A friend of Kahler’s was working as a personal staffer for Will Smith and his wife, Jada Pinkett Smith, when they were building their 44,000-square-foot mansion in Calabasa, Calif., near Malibu. The couple loved to burn candles 24-7, Kahler said, “and you couldn’t buy on the Internet back then.”
“The stores in California would get mad because they’d go in and buy all the candles off their shelves,” she said. “He called me and said, ‘Can you help them?’”
So Kahler became their supplier. She’d order candles from three U.S. companies they liked, then ship them to the Smiths’ home in California, their apartment in New York, recording studios and various hotels or vacation homes.
“One year they spent $20,000 on candles,” she said.
When their son Jaden was filming “The Karate Kid” in China in 2010, a staff member called and asked Kahler to ship cases of the candles there.
“I said, ‘You’re going to be done with your movie by the time they get through,’” she said. “So they had me ship these dozens of cases of candles to California, and they just flew it on their own plane.”

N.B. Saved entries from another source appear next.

(* ===== verification/Ranges.v ===== *)
(** * Sorted ranges (src/torrent/utils/ranges.h)

    [ranges<uint32_t>] keeps a set of chunk indices as a sorted vector of
    half-open intervals.  The operations below follow the template line by
    line; the theorems show that on a canonical vector (non-empty intervals,
    increasing, separated by gaps) they implement the set operations their
    names promise and keep the vector canonical. *)

From S2P Require Import Prelude.

Module Ranges.

Abbreviation range := (Z * Z)%type.
Abbreviation ranges := (list (Z * Z)).

(** ** Operations *)

Definition insert (r : range) (l : ranges) : ranges :=
  if r.2 <=? r.1 then l
  else
    let '(pre, post) := find_split (fun v : range => r.1 <=? v.2) l in
    match post with
    | [] => pre ++ [r]
    | first :: rest =>
        if r.2 <? first.1 then pre ++ r :: first :: rest
        else
          let first := (Z.min r.1 first.1, Z.max r.2 first.2) in
          let '(_, last) := find_split (fun v : range => first.2 <? v.2) (first :: rest) in
          match last with
          | lst :: tail =>
              if lst.1 <=? first.2 then pre ++ (first.1, lst.2) :: tail
              else pre ++ first :: lst :: tail
          | [] => pre ++ [first]
          end
    end.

“Vilardo just happened to be an Italian name, in the Piedmont region,” she said.
Unfortunately, she had to pay $3,000 to ship the first box of charms back to Champaign, because of the tariffs on stainless steel.
“That was a shock,” she said.
So was the response from her customers. To handle the demand, she tore out a wall of the store and installed a separate counter with five display cases for the thousands of charms.
“During the holidays, we’d have four rows deep of customers,” she said.
On Friday, a stream of faithful patrons stopped by to browse or chat with Kahler. She said she’ll miss their “friendly conversations and camaraderie.”
Smith said she will have to drive to Peoria now to find the Brighton jewelry she likes. She could order online, but “the people in the store kind of know what your taste is and what you like.”
Ronna Simmons of Maynard Lake said there’s nothing like seeing and touching an item up close.
“Even if it’s free shipping, I don’t want to mess with sending it back and forth,” she said. Besides, “I enjoy shopping.”
Kahler worries about other stores, even chains, who are affected by the online boom.
“When people buy online and then they return that merchandise in droves to the stores, it is affecting their bottom line” in terms of sales, she said. “And that’s for Wal-mart, that’s for everybody.”